Are we ready as a cannabis legalization movement/cannabis entrepreneurs to take this on boldly? Now is the time. No more code switching to make people feel comfortable with Brown and Black faces; it’s time to make demands up front – how else do we recover?
Culture shift is necessary to change the conversations families have about cannabis, so young people don’t have conversations like my parents did with me. Instead the messages should be that cannabis can be for medicinal use; that we need more research about cannabis and its impact on our endocannabinoid system; that for entrepreneurs, scientists, engineers, cannabis is an abundant industry where many can thrive and grow businesses.
Gone should be the days where people call marijuana a gateway drug, and instead we should talk about trauma being the gateway to abusive and addictive behaviors.
Legalization means heavy taxes on cannabis – where is the money going to go? Our demands should include:
• Reinvest in neighborhoods and people who have been forgotten and written off.
• Reinvest in workforce development and jobs, rebuilding schools, and creating after-school programming.
• Renovate building parks and community centers.
• Creating holistic rehabilitation centers.
• Invest in mental health workers and deploy them to these communities.
• Divert monies from mass incarceration to education and investment in our young people.
• Explicitly carve out money for Black, Indigenous and people of color who want to enter the cannabis market.
• Ensure that people from the community are given priority to open up neighborhood cannabis businesses.
• Ban multi-state operators from opening up in neighborhoods most impacted by the war on drugs who are making billions off of our communities.

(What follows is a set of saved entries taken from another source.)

(* ===== verification/ServerTheorems.v ===== *)
(** * Properties of the whole program *)
From S2P Require Export ServerDelivery ServerMain SystemTheorems ServerEdges.
From stdpp Require Import options.

Import StringHelper HTTPParser RoundTrip Connection Configuration Server ServerDelivery ServerEdges ServerMain Filesystem.

(** ** From the socket to the requests *)

(** C2: end to end: a client connects, and over any number of rounds, among any
    other traffic, the kernel delivers the bytes of a pipeline of GET requests
    in pieces of any size, with interruptions. When the loop is stopped without
    an exception and everything has been read, the parser of this client has
    delivered exactly these requests, in order. *)
Theorem server_delivers_pipeline fd i rounds h h' reqs :
  let input := default [] (pending h !! fd) ++ arrived fd (executed (i :: rounds)) in
  handler_ok h → Clients h !! fd = None → connects fd i →
  Forall round_ok (i :: rounds) → Forall (λ j, accepted j ≠ fd) rounds →
  Forall alive input → concat (payloads input) = join HTTP_1_1_END_MARKER (map printed_get reqs) →
  (Z.of_nat (length (concat (payloads input))) <= 4096)%Z → Forall get_ok reqs →
  ServerLoop (i :: rounds) h = (h', inr ()) → default [] (pending h' !! fd) = [] →
  ∃ c, Clients h' !! fd = Some c ∧ getRequests (parser c) = map expected_get reqs ∧
    _HTTPRequestBuffer (parser c) = [] ∧ _RequestParseError (parser c) = 0%Z.
Proof.
  intros input Hh Hnone Hcon [Hi Hr]%Forall_cons Hacc Ha Hc Hl Hreqs E Hread.
  assert (∃ off, tracks fd off (HTTPParser.init 4096) input h') as (off & taken & p & Hin & Hf & Hcl).
  { subst input. cbn [ServerLoop executed arrived flat_map] in *.
    destruct (server_round i h) as [h1 [e|[]]] eqn:Ei; rewrite (run_bind _ _ _ _ _ Ei) in E; [done|].
    rewrite app_assoc in Ha. pose proof Ha as [Ha1 _]%Forall_app.
    destruct (tracks_connect _ _ _ _ Hh Hi Hcon Hnone Ha1 Ei) as (off & Ht & Hh1).
    exists off. rewrite app_assoc. destruct (sigterm i).
    - injection E as <-. cbn. by rewrite app_nil_r.
    - by eapply tracks_loop. }
  rewrite Hread, app_nil_r in Hin. rewrite Hin in Hc, Hl.
  destruct (printed_gets_fed 4096 reqs _ Hreqs Hc Hl) as (p1 & Hf1 & Hq & Hb & He).
  rewrite Hf in Hf1. injection Hf1 as <-. by eexists.
Qed.

(** A client connects and sends two requests in four pieces, while another one
    connects and sends something else; then the server is stopped. *)
Definition pipeline_bytes : bytes := join HTTP_1_1_END_MARKER (map printed_get [sample_get; sample_get]).
Definition pipeline_first : round :=
  mkRound 1 POLLIN 5 0 (Some [5%Z]) [(5%Z, [Bytes (take 9 pipeline_bytes)])] false.
Definition pipeline_rounds : list round :=
  [mkRound 1 POLLIN 7 0 (Some []) [] false;
   mkRound 0 0 0 0 (Some [5; 7]%Z)
     [(7%Z, [Bytes (str "POST")]);
      (5%Z, [Bytes (take 30 (drop 9 pipeline_bytes)); Error EINTR])] false;
   mkRound 0 0 0 0 (Some [5]%Z) [(5%Z, [Bytes (take 1 (drop 39 pipeline_bytes))])] false;
   mkRound (-1) 0 0 0 (Some [7; 5]%Z)
     [(5%Z, [Bytes (drop 40 pipeline_bytes)]); (7%Z, [Bytes []])] true;
   mkRound 0 0 0 0 (Some [5]%Z) [(5%Z, [Bytes []])] false].

Lemma server_delivers_pipeline_witness :
  let h' := (ServerLoop (pipeline_first :: pipeline_rounds) sample_handler).1 in
  ∃ c, Clients h' !! 5%Z = Some c ∧
    getRequests (parser c) = map expected_get [sample_get; sample_get] ∧
    _HTTPRequestBuffer (parser c) = [] ∧ _RequestParseError (parser c) = 0%Z.
Proof.
  intros h'.
  apply (server_delivers_pipeline 5 pipeline_first pipeline_rounds sample_handler h'
    [sample_get; sample_get]).
  - exact sample_handler_ok.
  - reflexivity.
  - by_decide.
  - by_decide.
  - by_decide.
  - by_decide.
  - vm_compute. reflexivity.
  - vm_compute. discriminate.
  - by_decide.
  - unfold h'. rewrite (surjective_pairing (ServerLoop _ _)) at 1. apply f_equal. vm_compute. reflexivity.
  - vm_compute. reflexivity.
Defined.

(** ** The program *)

(** C29: the program serves clients only as the unprivileged user. However it is
    configured and whatever the kernel answers, either it ends before the loop
    with no client ever accepted, or it was started by root, has made exactly
    the calls of a complete setup with the configured address and port, in this
    order, and runs the loop as user and group 2000; every configured namespace
    then has the table of its files. *)
Theorem program_serves_unprivileged os directory open_file file_size read_file hash_string order
    js jn jl items base block p signalled rounds s r :
  (∀ m, order m ≡ₚ map_to_list m) →
  main os directory open_file file_size read_file hash_string order js jn jl items base block p signalled
    rounds = inr (s, r) →
  ∃ conf, construct js jn jl items = inr conf ∧
  ((∃ e, r = inl e) ∧ Handler s = Connection.init base block ∨
   (uid p = 0 ∧ uid (Process s) = 2000 ∧ gid (Process s) = 2000)%Z ∧
   (calls p ++ setup_calls os (ServerAddress conf) (ServerPort conf) 2000 2000)
     `prefix_of` calls (Process s) ∧
   ServerLoop (if signalled then [] else rounds) (Connection.init base block) = (Handler s, r) ∧
   ∀ Host ns, Namespaces conf !! Host = Some ns → ∃ ns',
     map_namespace directory open_file file_size read_file hash_string conf Host ns = inr ns' ∧
     Namespaces (ConfigRef s) !! Host = Some ns').
Proof.
  intros Horder E. unfold main in E. apply sum_bind_inr in E as (conf & Ec & E).
  injection E as E. exists conf. split; [done|].
  destruct (construct_defaults _ _ _ _ _ Ec) as (Hu & Hg & _).
  apply init_spec in E; [|done]. cbn [new_server Handler ConfigRef Process] in E.
  destruct E as [[He Hk]|(conf' & Hroot & Em & -> & Hu' & Hg' & Hcalls & Hloop)]; [by left|right].
  rewrite Hu, Hg in *. split; [done|]. split; [done|]. split; [done|].
  intros Host ns Hns. eapply map_files_tables; [|exact Em|].
  - rewrite (Horder _). apply NoDup_fst_map_to_list.
  - rewrite (Horder _). by apply elem_of_map_to_list.
Qed.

On my podcast, BlueDream Radio (bluedreamradio.com), we talk about equity frequently, and interview BIPOC folks in the industry, reclaiming space for themselves and others who don’t want to see this industry dominated by the same people who locked up our family members who tried to make coin from it.
This is 2021. We have lived through a terrible pandemic. We must change the way we see this plant and accept it as an industry where we should be.